» INPUT MATERIAL:
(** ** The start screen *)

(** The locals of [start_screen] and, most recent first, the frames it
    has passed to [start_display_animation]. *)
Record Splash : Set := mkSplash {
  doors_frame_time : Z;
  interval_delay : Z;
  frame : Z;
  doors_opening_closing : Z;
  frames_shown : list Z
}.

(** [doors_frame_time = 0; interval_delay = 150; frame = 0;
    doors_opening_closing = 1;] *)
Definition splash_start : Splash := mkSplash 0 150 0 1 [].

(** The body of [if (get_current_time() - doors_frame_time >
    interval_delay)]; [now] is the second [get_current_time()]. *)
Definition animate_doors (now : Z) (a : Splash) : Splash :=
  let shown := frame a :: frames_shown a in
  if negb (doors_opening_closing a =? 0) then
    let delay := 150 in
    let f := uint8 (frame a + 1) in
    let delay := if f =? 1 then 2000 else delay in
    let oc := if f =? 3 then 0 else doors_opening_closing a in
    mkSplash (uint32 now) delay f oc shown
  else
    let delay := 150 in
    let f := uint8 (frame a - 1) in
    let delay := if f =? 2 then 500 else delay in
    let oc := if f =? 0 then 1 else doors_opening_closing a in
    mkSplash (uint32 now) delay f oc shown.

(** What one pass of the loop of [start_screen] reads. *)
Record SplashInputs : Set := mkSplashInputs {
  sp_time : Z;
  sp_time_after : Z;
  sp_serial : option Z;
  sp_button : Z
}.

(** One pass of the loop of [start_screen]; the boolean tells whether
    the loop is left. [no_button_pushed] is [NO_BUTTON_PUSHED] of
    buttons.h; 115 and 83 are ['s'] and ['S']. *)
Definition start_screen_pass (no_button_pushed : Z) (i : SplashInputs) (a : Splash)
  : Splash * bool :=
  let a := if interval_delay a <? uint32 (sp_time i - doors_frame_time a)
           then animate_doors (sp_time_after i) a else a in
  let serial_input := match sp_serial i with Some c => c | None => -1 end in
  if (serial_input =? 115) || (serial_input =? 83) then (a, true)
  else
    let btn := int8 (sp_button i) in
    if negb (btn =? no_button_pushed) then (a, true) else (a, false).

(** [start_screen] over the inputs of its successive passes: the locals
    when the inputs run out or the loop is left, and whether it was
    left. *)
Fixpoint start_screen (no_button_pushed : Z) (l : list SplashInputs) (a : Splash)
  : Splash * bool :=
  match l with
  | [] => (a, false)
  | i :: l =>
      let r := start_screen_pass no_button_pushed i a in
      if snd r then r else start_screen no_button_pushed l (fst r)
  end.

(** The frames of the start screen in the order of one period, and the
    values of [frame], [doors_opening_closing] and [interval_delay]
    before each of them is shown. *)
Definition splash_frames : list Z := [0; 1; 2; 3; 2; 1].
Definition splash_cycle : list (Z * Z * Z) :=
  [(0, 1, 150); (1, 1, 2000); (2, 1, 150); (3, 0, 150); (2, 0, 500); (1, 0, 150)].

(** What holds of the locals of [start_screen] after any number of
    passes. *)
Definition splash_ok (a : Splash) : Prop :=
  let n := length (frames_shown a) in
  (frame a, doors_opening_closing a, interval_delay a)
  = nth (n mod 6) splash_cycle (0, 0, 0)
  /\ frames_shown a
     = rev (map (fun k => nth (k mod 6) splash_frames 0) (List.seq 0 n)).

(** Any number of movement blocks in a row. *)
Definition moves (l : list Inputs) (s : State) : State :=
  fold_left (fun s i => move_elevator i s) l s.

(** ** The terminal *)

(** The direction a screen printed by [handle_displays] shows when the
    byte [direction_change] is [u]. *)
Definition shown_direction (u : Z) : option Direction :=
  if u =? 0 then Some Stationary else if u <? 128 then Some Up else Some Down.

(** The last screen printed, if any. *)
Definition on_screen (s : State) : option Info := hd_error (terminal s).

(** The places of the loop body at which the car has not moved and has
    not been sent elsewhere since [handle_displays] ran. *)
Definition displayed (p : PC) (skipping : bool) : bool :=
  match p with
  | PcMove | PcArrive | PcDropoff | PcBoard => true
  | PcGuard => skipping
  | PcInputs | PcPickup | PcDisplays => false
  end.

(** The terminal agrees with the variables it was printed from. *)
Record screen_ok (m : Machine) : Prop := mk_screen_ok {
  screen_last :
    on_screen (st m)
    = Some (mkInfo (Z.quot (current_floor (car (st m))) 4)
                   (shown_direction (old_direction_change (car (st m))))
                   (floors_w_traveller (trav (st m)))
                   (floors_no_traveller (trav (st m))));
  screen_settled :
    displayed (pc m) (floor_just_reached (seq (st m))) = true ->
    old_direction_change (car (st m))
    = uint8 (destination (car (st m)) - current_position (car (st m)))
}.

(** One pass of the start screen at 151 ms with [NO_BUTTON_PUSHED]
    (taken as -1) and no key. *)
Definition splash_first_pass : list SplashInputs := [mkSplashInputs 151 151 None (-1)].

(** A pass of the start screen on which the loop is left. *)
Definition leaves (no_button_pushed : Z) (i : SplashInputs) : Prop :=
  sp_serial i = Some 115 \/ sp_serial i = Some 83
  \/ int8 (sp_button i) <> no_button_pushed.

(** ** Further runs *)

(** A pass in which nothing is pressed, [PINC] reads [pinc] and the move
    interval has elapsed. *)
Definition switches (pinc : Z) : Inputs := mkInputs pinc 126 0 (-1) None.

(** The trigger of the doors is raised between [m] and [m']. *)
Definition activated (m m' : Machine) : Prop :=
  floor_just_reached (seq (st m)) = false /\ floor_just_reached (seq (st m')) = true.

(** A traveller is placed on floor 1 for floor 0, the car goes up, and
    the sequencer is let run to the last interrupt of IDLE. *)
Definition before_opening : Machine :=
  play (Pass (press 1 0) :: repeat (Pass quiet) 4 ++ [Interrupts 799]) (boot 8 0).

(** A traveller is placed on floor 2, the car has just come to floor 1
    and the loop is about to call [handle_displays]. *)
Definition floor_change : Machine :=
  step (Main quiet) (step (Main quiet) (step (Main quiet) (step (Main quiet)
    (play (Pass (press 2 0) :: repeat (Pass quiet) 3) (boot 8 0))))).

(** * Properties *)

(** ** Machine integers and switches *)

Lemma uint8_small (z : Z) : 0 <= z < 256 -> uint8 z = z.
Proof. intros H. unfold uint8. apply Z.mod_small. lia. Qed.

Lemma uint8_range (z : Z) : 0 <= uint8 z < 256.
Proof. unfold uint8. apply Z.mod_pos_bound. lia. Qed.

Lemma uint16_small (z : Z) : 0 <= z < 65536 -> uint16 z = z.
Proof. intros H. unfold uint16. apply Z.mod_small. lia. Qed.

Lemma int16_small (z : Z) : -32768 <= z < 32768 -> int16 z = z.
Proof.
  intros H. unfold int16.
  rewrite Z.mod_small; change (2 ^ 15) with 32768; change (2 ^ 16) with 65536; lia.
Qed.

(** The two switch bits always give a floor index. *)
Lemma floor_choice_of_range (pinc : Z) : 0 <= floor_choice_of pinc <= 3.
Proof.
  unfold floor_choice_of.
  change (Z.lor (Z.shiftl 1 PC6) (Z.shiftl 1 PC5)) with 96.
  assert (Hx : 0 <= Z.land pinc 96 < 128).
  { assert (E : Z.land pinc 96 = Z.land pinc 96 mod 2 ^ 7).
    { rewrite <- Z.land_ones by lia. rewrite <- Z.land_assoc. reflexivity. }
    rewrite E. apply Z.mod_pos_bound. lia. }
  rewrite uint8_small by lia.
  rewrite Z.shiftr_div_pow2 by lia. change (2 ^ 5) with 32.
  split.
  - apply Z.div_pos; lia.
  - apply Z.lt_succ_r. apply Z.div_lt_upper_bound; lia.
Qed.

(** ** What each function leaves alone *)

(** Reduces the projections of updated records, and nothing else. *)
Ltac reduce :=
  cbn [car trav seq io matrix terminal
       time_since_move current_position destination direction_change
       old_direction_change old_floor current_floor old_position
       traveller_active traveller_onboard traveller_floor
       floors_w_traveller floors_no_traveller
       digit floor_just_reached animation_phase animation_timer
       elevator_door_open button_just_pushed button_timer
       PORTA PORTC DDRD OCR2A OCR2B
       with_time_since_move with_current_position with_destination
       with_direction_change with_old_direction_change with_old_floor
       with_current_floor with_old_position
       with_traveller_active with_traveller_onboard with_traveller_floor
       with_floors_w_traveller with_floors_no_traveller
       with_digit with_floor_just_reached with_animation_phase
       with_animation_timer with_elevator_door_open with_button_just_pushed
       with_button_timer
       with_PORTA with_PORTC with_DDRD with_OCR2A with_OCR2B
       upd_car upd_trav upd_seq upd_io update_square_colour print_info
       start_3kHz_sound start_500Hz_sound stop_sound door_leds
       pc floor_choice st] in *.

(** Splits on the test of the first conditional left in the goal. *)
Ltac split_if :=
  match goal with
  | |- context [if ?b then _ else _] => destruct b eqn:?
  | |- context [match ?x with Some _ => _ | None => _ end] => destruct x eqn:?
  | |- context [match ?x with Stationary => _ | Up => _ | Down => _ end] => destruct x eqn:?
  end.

» TASK DETAILS: Write out every line from the data above that includes "leaves".

» RESPONSE TO THE TASK:
Definition leaves (no_button_pushed : Z) (i : SplashInputs) : Prop :=
(** ** What each function leaves alone *)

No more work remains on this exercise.